Another advantage is the selection of the fragment sizes. This reduces duplicate sampling of a region, thus requiring only half the reads to effectively achieve high levels of confidence for each SNP associated with a restriction enzyme cleavage site. All these properties make the ddRAD-Seq method robust, allowing to search for a smaller number of reads. The bio-informatic analysis of RAD-Seq data includes the following phases: quality control, trimming, reference genome or de novo mapping methods, SNP filtering/annotation. The results of RAD-Seq analysis are analyzed with different softwares such as Stacks, Ig-Tree, Uneak (Tassel), Pyrad; Ddocent; 2brad and Aftrrad. The most popular software is the Stacks program. RRL methods, in relation to the production of short reads, are not very useful for the construction of phylogenetic trees but are generally used for the analysis of SNPs.

6.6 Genome-wide genotyping arrays

In the recent years, the availability of massive genomic data obtained from the last generation sequencing techniques allowed the efficient identification of a large number of SNPs [26]. The GWAS is a method of investigation that allows to examine the entire genome by analyzing the single nucleotide polymorphism of genomic markers (SNPs) with the use of high density SNP arrays [27] (the last versions Illumina Canine HD SNP 170 K have hundreds of thousands of SNPs distributed throughout the genome).

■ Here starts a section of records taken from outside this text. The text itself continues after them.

Lemma costs_arm_call vm i inst :
  (inst.(src) = 1 -> 0 <= u32 (i + inst.(imm) + 1) <= UBPF_MAX_INSTS) -> costs 180 5 (emit_call_inst vm i inst).
Proof.
  intros Hl. unfold emit_call_inst. destruct (inst.(src) =? 0); [arm_sum |].
  destruct (Z.eqb_spec inst.(src) 1); [| arm_sum]. specialize (Hl ltac:(done)). arm_sum.
Qed.

(** ** The switch *)

(** The parts of the switch without an operand of their own. *)
Definition own_part (c : inst_class) : bool :=
  match c with
  | ClassEndian | ClassCall | ClassExit | ClassLddw | ClassAtomic64 | ClassAtomic32 => true
  | _ => false
  end.

Lemma own_part_same op : own_part (class_of (reg_form op)) = true -> reg_form op = op.
Proof. by destruct op. Qed.

Lemma operand_own vm inst op : own_part (class_of (operand_op vm inst op)) = true -> operand_op vm inst op = op.
Proof. unfold operand_op. destruct (in_register _ _ _); [apply own_part_same | done]. Qed.

Lemma own_part_group op :
  match class_of op with
  | ClassEndian => group_of op = GroupEndian
  | ClassCall => op = EBPF_OP_CALL
  | ClassLddw => op = EBPF_OP_LDDW
  | ClassAtomic64 | ClassAtomic32 => group_of op = GroupAtomic
  | _ => True
  end.
Proof. by destruct op. Qed.

Lemma other_part op : own_part (class_of (reg_form op)) = false -> op <> EBPF_OP_LDDW /\ op <> EBPF_OP_CALL.
Proof. by destruct op. Qed.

The study identified the genetic structure of the populations present in Italy and the selection signatures. Reduction of genotyping costs is achieved using inference methods such as the imputation. Imputation techniques allow to transfer information from DNA from high density bead chips to low density ones.

6.6.1 Genome-wide association studies

The genome-wide association studies (GWAS) have been proposed as an effective approach for the identification of many causative mutations and genetic factors that constitute the main traits. Unlike linkage studies, which consider the phenomenon of inheritance of chromosomal regions linked to the presence of a trait within a family, association studies consider instead the difference between the frequency of SNPs affecting the trait of interest.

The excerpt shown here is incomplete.